EU-Außenbeauftragte warnt vor gefährlicher Lage
Die EU-Außenbeauftragte Kaja Kallas bezeichnete die Situation im Nahen Osten als „gefährlich“. Sie informierte darüber, dass sie Gespräche mit dem israelischen Außenminister sowie weiteren Ministern in der Region geführt habe. Kallas betonte, dass die EU eng mit arabischen Partnern zusammenarbeitet, um diplomatische Lösungen zu finden. In diesem Zusammenhang sind auch Berichte über Einschläge in Israel von Bedeutung.

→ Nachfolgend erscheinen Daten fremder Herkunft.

Lemma recover_fresh c w r w' :
  no_entries (lc_Dir c) w -> is_Some (dir_of (lc_Dir c) w) -> recover (newLog c) w = (r, w') ->
  (exists l, r = Ok l /\ cfg l = c /\ log_repr True l w' fresh_view /\ failed l = None
     /\ closed l = false /\ (faultless w -> faultless w'))
  \/ (exists e, r = Err e /\ ~ faultless w).
Proof.
  intros Hn [d Hdir] H. unfold recover in H. cbn [cfg newLog] in H. unfold mbind at 1 in H. unfold M_bind at 1 in H.
  unfold listSegments in H. destruct (os_ReadDir (lc_Dir c) w) as [r1 w1] eqn:Hrd.
  rewrite (try_bind _ _ _ _ _ Hrd) in H.
  destruct (os_ReadDir_inv _ _ _ _ Hrd) as (Hq & [(d' & Hd' & ->)|(e & -> & Hnf)]).
  2:{ injection H as <- <-. right. eexists. split; [done|]. intros Hfl. by rewrite Hnf in Hdir. }
  rewrite Hdir in Hd'. injection Hd' as <-. rewrite dir_listing_empty in H.
  2:{ apply map_eq. intros name. rewrite lookup_empty. destruct Hn as [Hn _]. specialize (Hn name).
      unfold entry_of in Hn. simpl in Hn. by rewrite Hdir in Hn. }
  rewrite (bind_ok _ _ _ [] w1) in H by done. change (merge_sort seg_le []) with (@nil segment) in H.
  unfold startFirstSegment in H. cbn [mret M_ret cfg newLog] in H. unfold mbind, M_bind in H.
  change (Path (lc_Dir c) (segmentName 1)) with (seg_file (lc_Dir c) 1) in H.
  assert (no_entries (lc_Dir c) w1) as Hn1.
  { destruct Hn as [Hn Hg]. split; [intros name|]; by rewrite <- (proj1 Hq). }
  assert (is_Some (dir_of (lc_Dir c) w1)) as Hex by (rewrite <- (proj1 Hq); eauto).
  destruct (createSegment (seg_file (lc_Dir c) 1) (lc_Dir c) w1) as [r2 w2] eqn:Hcr.
  destruct (createSegment_inv _ _ _ _ Hcr) as [(-> & Hm)|[(e & -> & Hq2 & Hnf)|(e & b & -> & Hm & Hnf)]].
  - injection H as <- <-. left. eexists. split_and!; [done|done| |done|done|].
    + pose proof (fresh_dir_repr _ _ _ Hn1 Hex Hm). by split.
    + intros Hfl. by apply (made_faultless _ _ _ _ Hm), Hq.
  - injection H as <- <-. right. exists e. split; [done|]. intros Hfl. destruct Hnf as [x Hx].
    + by apply Hq.
    + done.
    + unfold seg_file in Hx. by rewrite (proj1 Hn1) in Hx.
  - injection H as <- <-. right. exists e. split; [done|]. intros Hfl. apply Hnf; [by apply Hq|done].
Qed.

Lemma OpenLog_fresh ctx c w r w' :
  no_entries (lc_Dir c) w -> ctx_Err ctx = None -> LogConfig_Validate c = None ->
  OpenLog ctx c w = (r, w') ->
  (exists l, r = Ok l /\ cfg l = c /\ log_repr True l w' fresh_view /\ failed l = None
     /\ closed l = false /\ (faultless w -> faultless w'))
  \/ (exists e, r = Err e /\ ~ faultless w).
Proof.
  intros Hn Hctx Hval H. unfold OpenLog, contextError in H. rewrite Hctx, Hval in H.
  rewrite (bind_ok _ _ _ tt w) in H by done. rewrite (bind_ok _ _ _ tt w) in H by done.
  unfold mbind at 1 in H. unfold M_bind at 1 in H. rewrite wrapping_run in H.
  destruct (os_MkdirAll (lc_Dir c) w) as [r1 w1] eqn:Hmk.
  assert ((exists e, r1 = Err e /\ ~ faultless w) \/ (r1 = Ok tt /\ no_entries (lc_Dir c) w1
    /\ is_Some (dir_of (lc_Dir c) w1) /\ (faultless w -> faultless w1)))
    as [(e & -> & Hnf)|(-> & Hn1 & Hex & Hfl)].
  { destruct Hn as [Hn Hg].
    destruct (os_MkdirAll_inv _ _ _ _ Hmk) as [(d & Hd & -> & Hq)|[(Hd & -> & Hd1 & _ & _ & Hfl)|(e & -> & Hq & Hnf)]].
    - right. split_and!; [done| |rewrite <- (proj1 Hq); eauto|apply Hq].
      split; [intros name|]; by rewrite <- (proj1 Hq).
    - right. split_and!; [done| |eauto|done].
      split; [intros name; unfold entry_of; simpl|unfold ghosts_of]; by rewrite Hd1.
    - left. eauto. }
  { injection H as <- <-. right. by eexists. }
  unfold mbind, M_bind in H. destruct (recover (newLog c) w1) as [r2 w2] eqn:Hrec.
  destruct (recover_fresh _ _ _ _ Hn1 Hex Hrec) as [(l & -> & Hc & HR & Hf & Hcl & Hfl2)|(e & -> & Hnf)];
    injection H as <- <-.
  - left. eexists. split_and!; [done|done| |done|done|auto]. destruct HR. by split.
  - right. exists e. auto.
Qed.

Zusätzlich bleibt die EU-Marineoperation „Aspides“ im Roten Meer „in höchster Alarmbereitschaft“ und ist bereit, um die Sicherheit der Seewege zu gewährleisten. Die Situation wird weiter kompliziert durch die jüngsten Entwicklungen, die mit dem Iran: Israel greift an und spricht von „Präventivschlag“ in Verbindung stehen.
Die internationale Gemeinschaft beobachtet die Lage genau, während die EU ihre diplomatischen Anstrengungen intensiviert, um eine Eskalation zu verhindern. Auch die Reaktionen auf die militärischen Aktionen sind vielfältig, was die Notwendigkeit unterstreicht, die Situation genau zu verfolgen, insbesondere im Hinblick auf Iran: Israel greift an und spricht von „Präventivschlag“.